(* ===== verification/ArchiveSafety.v ===== *)
(** * What the archive guarantees

    Any number of calls that store and release evidence, in any order and with
    any interleaving at their awaits, while the rest of the service changes its
    own tables and closes generations in between. *)
From stdpp Require Import gmap.
From S2P Require Import Prelude Json Contracts Kernel Journal Utf8 CryptoBackend EncounterWire EncounterHttp.
From S2P Require Import EncounterBundle InventoryCheckpoint InventoryRanges Async EncounterLedger EncounterStore ArchiveStore.
From S2P Require Import OwnerAuth OwnerFacts EncounterWireFacts EncounterHttpFacts EncounterRequestBounds.
From S2P Require Import ArchiveFacts.
From S2P Require Import EncounterAuthority EncounterInvariant AuthorityFacts EncounterSafety.
Set Default Goal Selector "!".

(** ** Requests *)

Section Pool.
Context `{JsHost} (options : EncounterArchiveOptions).

Inductive archive_request :=
| q_store (b : EncounterArchiveBundle) (Hb : admissible b)
| q_release (r : ArchiveRelease).
Inductive archive_answer := a_custody (c : ArchiveCustody) | a_released (r : ArchiveRelease).

Definition archive_serve (req : archive_request) : async Store archive_answer :=
  match req with
  | q_store b _ => let* c := store options b in aret (a_custody c)
  | q_release r => let* r' := release options r in aret (a_released r')
  end.

(** What the rest of the service does to the archive: nothing, or it retires a
    generation inside a transaction of its own. *)
Definition archive_turn (st st' : Store) : Prop :=
  exists st1, same_archive st1 st' /\
    (st1 = st \/ exists unit generation,
       retireGenerationInTransaction unit generation st = (st1, inr I)).

Abbreviation archive_pool := (pool Store archive_request archive_answer).
(** From a database whose accounting the constructor has checked. *)
Definition archive_reached (st0 : Store) (p : archive_pool) : Prop :=
  archive_ok options st0 /\ rtc (pool_step archive_serve archive_turn) (mkPool st0 []) p.

Definition in_custody (c : ArchiveCustody) (st : Store) : Prop :=
  holds_evidence c st \/ exists r, valid_release options c r.
Definition archive_promise (req : archive_request) (a : archive_answer) (st : Store) : Prop :=
  match a with a_custody c => in_custody c st | a_released _ => True end.

Lemma in_custody_later c st st' :
  archive_ok options st' -> archive_evolves options st st' -> in_custody c st -> in_custody c st'.
Proof.
  intros Hok [_ Ho] [(x & Hx & Ec & Hb)|Hr]; [|by right].
  destruct (Ho _ x Hx) as [Hx'|[[r Hr] _]]; [left; by exists x|right; exists r; by rewrite <- Ec].
Qed.

Lemma archive_host_ok st st' : archive_ok options st -> archive_turn st st' ->
  archive_ok options st' /\ archive_evolves options st st'.
Proof.
  intros Hok (st1 & Hs & [->|(u & g & Hr)]); [by apply same_archive_ok|].
  destruct (retire_ok options st st1 u g Hok Hr) as (Hok1 & Hev & _).
  destruct (same_archive_ok options st1 st' Hs Hok1) as [? ?]. split; [done|by etrans].
Qed.
Lemma archive_serve_ok req st : archive_ok options st ->
  spec (archive_ok options) (archive_evolves options) (archive_serve req) st (on_return (archive_promise req)).
Proof.
  intros Hok. destruct req as [b Hb|r].
  - eapply yields_bind; [exact _|by apply store_spec|].
    intros c st' Hok' _ Hc. apply yields_ret; [exact _|done|]. by left.
  - eapply yields_bind; [exact _|by apply release_spec|].
    intros r' st' Hok' _ _. by apply yields_ret; [exact _|..].
Qed.
Lemma archive_promise_later req r st st' :
  archive_ok options st' -> archive_evolves options st st' ->
  on_return (archive_promise req) r st -> on_return (archive_promise req) r st'.
Proof. destruct r as [|[c|]]; [done| |done]. by apply in_custody_later. Qed.

Lemma archive_reached_ok st0 p : archive_reached st0 p ->
  pool_ok (archive_ok options) (archive_evolves options) (fun req => on_return (archive_promise req)) p /\
  archive_evolves options st0 (Async.store p).
Proof.
  intros [Hok Hr]. apply (pool_sound archive_serve archive_turn _ _ _ archive_host_ok archive_serve_ok
    archive_promise_later (mkPool st0 []) p); [|exact Hr]. by split.
Qed.
End Pool.

(** C28: the archive's accounting is exact under every interleaving: the bytes
    and objects it has charged are those of the objects it holds, they never
    exceed the configured capacity, and the two writes of an operation are
    never seen apart. *)
Theorem archive_accounting_exact `{JsHost} options st0 p :
  archive_reached options st0 p ->
  exists b, archive_budget (Async.store p) = Some b /\
    usedBytes b = total_bytes (archive_objects (Async.store p)) /\
    totalObjects b = Z.of_nat (size (archive_objects (Async.store p))) /\
    usedBytes b <= maxBytes options /\ totalObjects b <= maxObjects options.
Proof. intros Hr. destruct (archive_reached_ok options st0 p Hr) as [[Hok _] _]. apply Hok. Qed.

(** C27: evidence the archive has promised to keep is there until the authority
    gives it up: once a call to store a bundle has returned a custody
    certificate, then in every later state the archive holds the text of a
    bundle under that certificate, or there is a release of exactly that
    custody, queue and root, signed by the authority for a time not before the
    promised retention. *)
Theorem evidence_survives_until_release `{JsHost} options st0 p p' b Hb c :
  archive_reached options st0 p -> (q_store b Hb, Finished (inr (a_custody c))) ∈ threads p ->
  rtc (pool_step (archive_serve options) archive_turn) p p' ->
  (exists x text, archive_objects (Async.store p') !! cs_ticketId (custody_statement c) = Some x /\
     ao_custody x = c /\ ao_bundle x = Some text /\ ao_release x = None) \/
  (exists r, let s := release_statement r in
     ars_custodyId s = custodyId c /\ ars_queueId s = cs_queueId (custody_statement c) /\
     ars_root s = cs_root (custody_statement c) /\ minRetainUntil (custody_statement c) <= closedAt s /\
     hash (archiveBackend options) (archiveReleaseFrame s) = inr (releaseId r) /\
     cb_verify (archiveBackend options) (trustedAuthorityKey options) (releaseId r) (release_signature r)
       = inr true).
Proof.
  intros [Hok Hr] Hin Hs.
  assert (Hr' : archive_reached options st0 p') by (split; [done|by etrans]).
  destruct (archive_reached_ok options st0 p' Hr') as [[Hok' _] _].
  destruct (archive_reached_ok options st0 p (conj Hok Hr)) as [Hp _].
  pose proof (pool_answer _ _ _ _ _ _ Hp Hin) as Hc. cbn [on_return archive_promise] in Hc.
  destruct (pool_sound (archive_serve options) archive_turn _ _ _ (archive_host_ok options)
    (archive_serve_ok options) (archive_promise_later options) p p' Hp Hs) as [_ Hev].
  apply (in_custody_later options c _ _ Hok' Hev) in Hc as [(x & Hx & Ec & text & Et)|(r & Hm & _ & _ & Hh & Hv)].
  - left. exists x, text. split_and!; [done..|].
    destruct (ar_objects _ _ Hok' _ _ Hx) as [Ho _]. pose proof (oo_evidence _ _ _ Ho) as He.
    rewrite Et in He. apply He.
  - right. exists r. unfold releaseMismatch in Hm. bool_split. cbv zeta.
    by split_and!; try (symmetry; apply str_eqb_eq).
Qed.

(** ** Restored evidence verifies *)

Section Verified.
Context `{JsHost} (subtle : SubtleCrypto) `{SubtleLaws subtle}.
Let backend := createStandardWebCryptoBackend subtle.

Lemma verified_ticket_fields t key : verifyEncounterTicket backend t key = true ->
  authorityKey t = key /\ identifier (ticketId t) = true /\ identifier (unit (t_authorization t)) = true /\
  identifier (queueId t) = true /\ value_bytes (JStr (queueId t)) <= 82.
Proof.
  unfold verifyEncounterTicket, or_false, ticketShapeRefused. intros Hv. destruct (_ || _) eqn:Hs in Hv; [done|].
  cbn [forallb] in Hs. bool_split. split_and!; [by apply str_eqb_eq|done..|].
  unfold encounterQueueId, encounterStartKey, throw_if in Hv.
  match goal with E : isTime (default_generation _) = true |- _ => rewrite E in Hv end. cbn [negb] in Hv.
  destruct (hash backend _) as [|d] eqn:Ed in Hv; cbn [throw_bind] in Hv; [done|].
  destruct (str_eqb (queueId t) _) eqn:Eq; [|done]. apply str_eqb_eq in Eq. rewrite Eq.
  apply hashString_digest, hex_simple in Ed as [Hd Hl]. unfold value_bytes. cbn [stringify].
  rewrite quote_simple_bytes.
  - unfold slen in *. rewrite length_app. change (length (js "encounter-start:")) with 16%nat. lia.
  - rewrite forallb_app, Hd. done.
Qed.
Lemma verified_receipt_fields r key : verifyEncounterReceipt backend r key = true ->
  isDigestText (rs_root (receipt_statement r)) = true /\ isDigestText (receiptId r) = true /\
  isTime (rs_retentionUntil (receipt_statement r)) = true.
Proof.
  unfold verifyEncounterReceipt, or_false. intros Hv. destruct (_ || _) eqn:Hs in Hv; [done|]. bool_split.
  split_and!; [done| |done]. destruct (hash backend _) as [|d] eqn:Ed in Hv; cbn [throw_bind] in Hv; [done|].
  destruct (str_eqb (receiptId r) d) eqn:Eq; [|done]. apply str_eqb_eq in Eq as ->.
  exact (hashString_digest _ _ Ed).
Qed.
Lemma logged_digests t c chunks inputs : decodeEncounterLog backend t c chunks = inr inputs ->
  length (chunkDigests c) = 2%nat ->
  exists d0 d1, chunkDigests c = [d0; d1] /\ isDigestText d0 = true /\ isDigestText d1 = true.
Proof.
  intros (f & s & d0 & d1 & _ & _ & _ & _ & _ & L0 & L1 & E0 & E1)%decodeLog_Ok Hl.
  destruct (chunkDigests c) as [|x [|y [|]]]; try done. injection L0 as ->. injection L1 as ->.
  exists d0, d1. split_and!; [done|exact (hashString_digest _ _ E0)|exact (hashString_digest _ _ E1)].
Qed.
End Verified.

Definition archive_signer_accepted (options : EncounterArchiveOptions) : Prop :=
  forall d s, as_signDigest (ar_signer options) d = inr s ->
    cb_verify (archiveBackend options) (archivePublicKey options) d s = inr true.

Section Restored.
Context `{JsHost} (options : EncounterArchiveOptions) `{SubtleLaws (ar_crypto options)}.
Hypothesis Hcfg : archiveConfigured options = true.
Hypothesis Hsig : archive_signer_accepted options.
Abbreviation backend := (archiveBackend options).

Lemma evidence_parts b key : evidence_verifies backend b key = inr true ->
  verifyEncounterTicket backend (b_ticket b) key = true /\
  verifyEncounterReceipt backend (b_receipt b) key = true.
Proof.
  unfold evidence_verifies. destruct (verifyEncounterTicket backend (b_ticket b) key); [|done].
  by destruct (verifyEncounterReceipt backend (b_receipt b) key).
Qed.

(** The certificate fits the limit the verifier puts on its size. *)
Lemma custody_fits c d0 d1 :
  let s := custody_statement c in
  cs_version s = 1 -> cs_chunkDigests s = [d0; d1] -> policy s = js "authority-release-v1" ->
  Forall (fun d => isDigestText d = true)
    [archiveKey s; cs_authorityKey s; cs_root s; cs_receiptId s; d0; d1; bundleDigest s; custodyId c] ->
  identifier (cs_ticketId s) = true -> identifier (cs_unit s) = true ->
  value_bytes (JStr (cs_queueId s)) <= 82 ->
  isTime (storedBytes s) = true -> isTime (storedAt s) = true -> isTime (minRetainUntil s) = true ->
  signature (custody_signature c) = true ->
  byteLength (stringify (custody_value c)) <= 3000.
Proof.
  destruct c as [[n ak k id u q root rid ds bd sb sa mr pol] cid sg].
  cbn [custody_statement cs_version cs_chunkDigests policy archiveKey cs_authorityKey cs_root cs_receiptId bundleDigest
       custodyId cs_ticketId cs_unit cs_queueId storedBytes storedAt minRetainUntil custody_signature].
  intros -> -> -> Hd Hi Hu Hq Hb Ha Hr Hs. rewrite !Forall_cons in Hd.
  destruct Hd as (D1 & D2 & D3 & D4 & D5 & D6 & D7 & D8 & _).
  etrans; [apply byteLength_bound|]. fold (value_bytes (custody_value (mkCustody (mkCustodyStatement 1 ak k id u q root rid
    [d0; d1] bd sb sa mr (js "authority-release-v1")) cid sg))). sizes.
  assert (value_bytes (JNum 1) = 1) by done.
  assert (value_bytes (JStr (js "authority-release-v1")) = 22) by done.
  assert (value_bytes (JArr (map JStr [d0; d1])) <= 136).
  { etrans; [apply array_bytes|]. cbn [map foldr]. lia. }
  set (statement := [("version", JNum 1); ("archiveKey", JStr ak); ("authorityKey", JStr k); ("ticketId", JStr id);
    ("unit", JStr u); ("queueId", JStr q); ("root", JStr root); ("receiptId", JStr rid);
    ("chunkDigests", JArr (map JStr [d0; d1])); ("bundleDigest", JStr bd); ("storedBytes", JNum sb);
    ("storedAt", JNum sa); ("minRetainUntil", JNum mr); ("policy", JStr (js "authority-release-v1"))]%string).
  assert (value_bytes (obj statement) <= 2600).
  { fits. unfold statement. fits_more. lia. }
  change (custody_value _) with (obj [("statement", obj statement); ("custodyId", JStr cid); ("signature", JStr sg)]%string).
  fits. fits_more. lia.
Qed.

Lemma encoded_bytes b text : encodeArchiveBundle b = inr text -> 1 <= byteLength text <= MAX_ARCHIVE_BUNDLE_BYTES.
Proof.
  unfold encodeArchiveBundle, throw_if. destruct (wireChunks _); cbn [throw_bind]; [done|]. intros E. guard_step E.
  apply Z.ltb_ge in Hg. apply (inj inr) in E as <-. split; [|exact Hg]. clear Hg. unfold bundle_value, obj.
  cbn [stringify]. generalize (join (js ",")). intros f.
  match goal with |- context [f ?x] => generalize (f x ++ js "}") end. intros rest.
  unfold byteLength, utf8_encode. change (js "{" ++ rest) with (123%N :: rest). cbn. lia.
Qed.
★ ★ ★ ★ ★ ★ ★
§ Problem requirements: Only the lines above that include the word "Inductive" belong in the answer; copy each one.

§ Written reply:
Inductive archive_request :=
Inductive archive_answer := a_custody (c : ArchiveCustody) | a_released (r : ArchiveRelease).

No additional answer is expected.